Lemma fine_process sw c w : popped c w → grows w0 w → tells (process_completion sw c) (fine w) w.
Proof.
  intros Hp Hg. unfold process_completion. apply tells_ok. eapply tells_mono; [apply fine_validate|].
  intros [[[slot generation] is_write]|x] w1 [-> Hd]; [|apply fine_Err; [grow|done]].
  destruct (is_device_busy (result_code c)) eqn:Hb.
  { apply then_ok; [done|by eapply fine_retry; eauto|]. intros [] w1 _ _. by apply tells_fine_ret. }
  apply then_quiet; [quiet|]. intros []. apply then_quiet; [quiet|]. intros r.
  destruct (adaptive_polling r && negb is_write && is_no_more_entries (result_code c)).
  { apply then_ok; [done|apply fine_pool; message|]. intros [] w1 _ _. apply then_quiet; [quiet|]. intros [].
    by apply tells_fine_ret. }
  destruct (Z.eqb_spec (result_code c) S_OK) as [|Hc]; cbn [negb].
  2: { apply then_ok; [done|apply fine_pool; message|]. intros [] w1 G1 _. apply tells_fine_ret. intros x [= <-].
       eapply blamed_grows; [exact G1|]. apply blamed_completion; [done|done|message]. }
  destruct is_write.
  - apply then_ok; [done|apply fine_pool; message|]. intros [] w1 _ H1.
    apply then_ok; [done|by apply fine_post_read|]. intros [] w2 _ _. by apply tells_fine_ret.
  - apply then_ok; [done|by apply fine_dispatch_read|]. intros sw' w2 _ _. by apply tells_fine_ret.
Qed.

(** ** Adaptive waits *)

(** The call that was just made failed, and is asked for its error. *)
Lemma fine_win32 {A} text c r w : grows w0 w → sets_last_error c r = true → text ∈ last_error_messages c →
  tells (win32 text : P (result A error)) (fine (existT c r :: w)) (existT c r :: w).
Proof.
  intros Hg Hf Ht. unfold win32. apply tells_bind. refine (tells_call GetLastError _ _ _). intros code.
  apply tells_ret, fine_Err; [grow|]. apply blamed_last_error; [done|]. intros l. by apply reports_last_error.
Qed.

(** The error of the failed call, unless it is to be expected. *)
Lemma then_last_error {B} text c r (expected : Z → bool) (f : unit → P (result B error)) w :
  grows w0 w → sets_last_error c r = true → text ∈ last_error_messages c →
  (∀ w1, grows w0 w1 → tells (f tt) (fine w1) w1) →
  tells (bind_ok f (error ← call GetLastError; mret (if expected error then Ok tt else Err (Failure text [error]))))
    (fine (existT c r :: w)) (existT c r :: w).
Proof.
  intros Hg Hf Ht Hk. apply then_ok; [grow| |intros [] w1 _; apply Hk].
  apply tells_bind. refine (tells_call GetLastError _ _ _). intros code. apply tells_ret.
  destruct (expected code); [apply fine_Ok; grow|]. apply fine_Err; [grow|].
  apply blamed_last_error; [done|]. intros l. by apply reports_last_error.
Qed.
(* ===== verification/RuntimeTheorems.v ===== *)
(** * Theorems about the switch's run time

    Statements over every kernel that keeps [os_contract], with witnesses on a
    kernel that answers every call at once. *)

From S2P Require Import Prelude Words FrameParse Forwarding BufferPool Selection Completion.
From S2P Require Import Arguments Kernel Effects Runtime RuntimeLoop RuntimeStart RuntimeShape.
From S2P Require Import RuntimeSpec RuntimeOps RuntimeRun RuntimeWaits RuntimeShutdown.
From S2P Require Import RuntimeLife RuntimeErrors.

(** ** A kernel for the witnesses

    Every call succeeds; completions are reported operations first. *)

Definition names_slot (x : entry) : bool := bool_decide (is_Some (entry_slot x)).

(** The next entry to complete, and the others. *)
Fixpoint pick (l : list entry) : option (entry * list entry) :=
  match l with
  | [] => None
  | x :: l =>
      if names_slot x then Some (x, l)
      else match pick l with
           | Some (y, k) => if names_slot y then Some (y, x :: k) else Some (x, l)
           | None => Some (x, l)
           end
  end.

Lemma pick_perm l x k : pick l = Some (x, k) → l ≡ₚ x :: k.
Proof.
  revert x k. induction l as [|y l IH]; intros x k H; cbn in H; [done|].
  destruct (names_slot y); [by simplify_eq|]. destruct (pick l) as [[z m]|]; [|by simplify_eq].
  destruct (names_slot z); simplify_eq; [|done]. rewrite (IH x m eq_refl). apply Permutation_swap.
Qed.

Lemma pick_first l x k : pick l = Some (x, k) → names_slot x = false →
  ∀ y, y ∈ l → names_slot y = false.
Proof.
  revert x k. induction l as [|z l IH]; intros x k H Hx y Hy; cbn in H; [done|].
  destruct (names_slot z) eqn:Hz; [by simplify_eq; rewrite Hx in Hz|].
  destruct (pick l) as [[u m]|] eqn:Hp.
  - destruct (names_slot u) eqn:Hu; [by simplify_eq; rewrite Hx in Hu|].
    apply elem_of_cons in Hy as [->|Hy]; [done|]. by eapply IH.
  - apply elem_of_cons in Hy as [->|Hy]; [done|]. destruct l as [|v l]; [by apply not_elem_of_nil in Hy|].
    exfalso. cbn in Hp. repeat case_match; done.
Qed.

Lemma pick_None l : pick l = None → l = [].
Proof. destruct l as [|x l]; [done|]. intros H. cbn in H. repeat case_match; done. Qed.

Definition completion_of (x : entry) : IoRingCompletion :=
  {| user_data := entry_user_data x; result_code := S_OK; information := 60 |}.

Definition fresh_handle (k : kernel) : Z := fresh ({[0; INVALID_HANDLE_VALUE]} ∪ open_handles k).

Definition ideal_answer (c : os_call) (k : kernel) : os_ret c * kernel :=
  match c with
  | SubmitIoRing _ _ _ => (S_OK, k <| built := [] |> <| taken := taken k ++ built k |>)
  | PopIoRingCompletion _ =>
      match pick (taken k) with
      | Some (x, l) => ((S_OK, completion_of x), k <| taken := l |>)
      | None => ((S_FALSE, completion_of (RegisterEntry 0)), k)
      end
  | BuildIoRingReadFile _ h i n u => (S_OK, k <| built := built k ++ [ReadEntry h i n u] |>)
  | BuildIoRingWriteFile _ h i n u => (S_OK, k <| built := built k ++ [WriteEntry h i n u] |>)
  | BuildIoRingCancelRequest _ h o u => (S_OK, k <| built := built k ++ [CancelEntry h o u] |>)
  | BuildIoRingRegisterFileHandles _ _ | BuildIoRingRegisterBuffers _ _ =>
      (S_OK, k <| built := built k ++ [RegisterEntry 0] |>)
  | CreateIoRing _ _ _ =>
      let ring := fresh (open_rings k) in ((S_OK, ring), k <| open_rings := {[ring]} ∪ open_rings k |>)
  | CloseIoRing h => (tt, k <| open_rings := open_rings k ∖ {[h]} |>)
  | CloseHandle h => (tt, k <| open_handles := open_handles k ∖ {[h]} |>)
  | CreateFileW _ | CreateEventW =>
      let h := fresh_handle k in (h, k <| open_handles := {[h]} ∪ open_handles k |>)
  | GetLastError => (last_error k, k)
  | DeviceIoControl _ _ _ _ => ((1, 8), k)
  | GetOverlappedResult _ o _ => ((1, 4), set_outstanding o false k)
  | ResetEvent _ | CancelIoEx _ _ | IsIoRingOpSupported _ _ | SetConsoleCtrlHandler _ => (1, k)
  | WaitForMultipleObjects _ _ | InstantNow => (0, k)
  | QueryIoRingCapabilities => ((S_OK, 300), k)
  | GetIfTable2 => ((1, None), k)
  | TryReserveExact _ => (true, k)
  | LoadStopRequested => (true, k)
  | FreeMibTable | Sleep _ | YieldNow | Eprintln => (tt, k)
  end.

+-------+

**What is expected**
Search the data above for the string "true" and copy each line that has it.

**Exercise output**
Lemma fine_win32 {A} text c r w : grows w0 w → sets_last_error c r = true → text ∈ last_error_messages c →
  grows w0 w → sets_last_error c r = true → text ∈ last_error_messages c →
  | TryReserveExact _ => (true, k)
  | LoadStopRequested => (true, k)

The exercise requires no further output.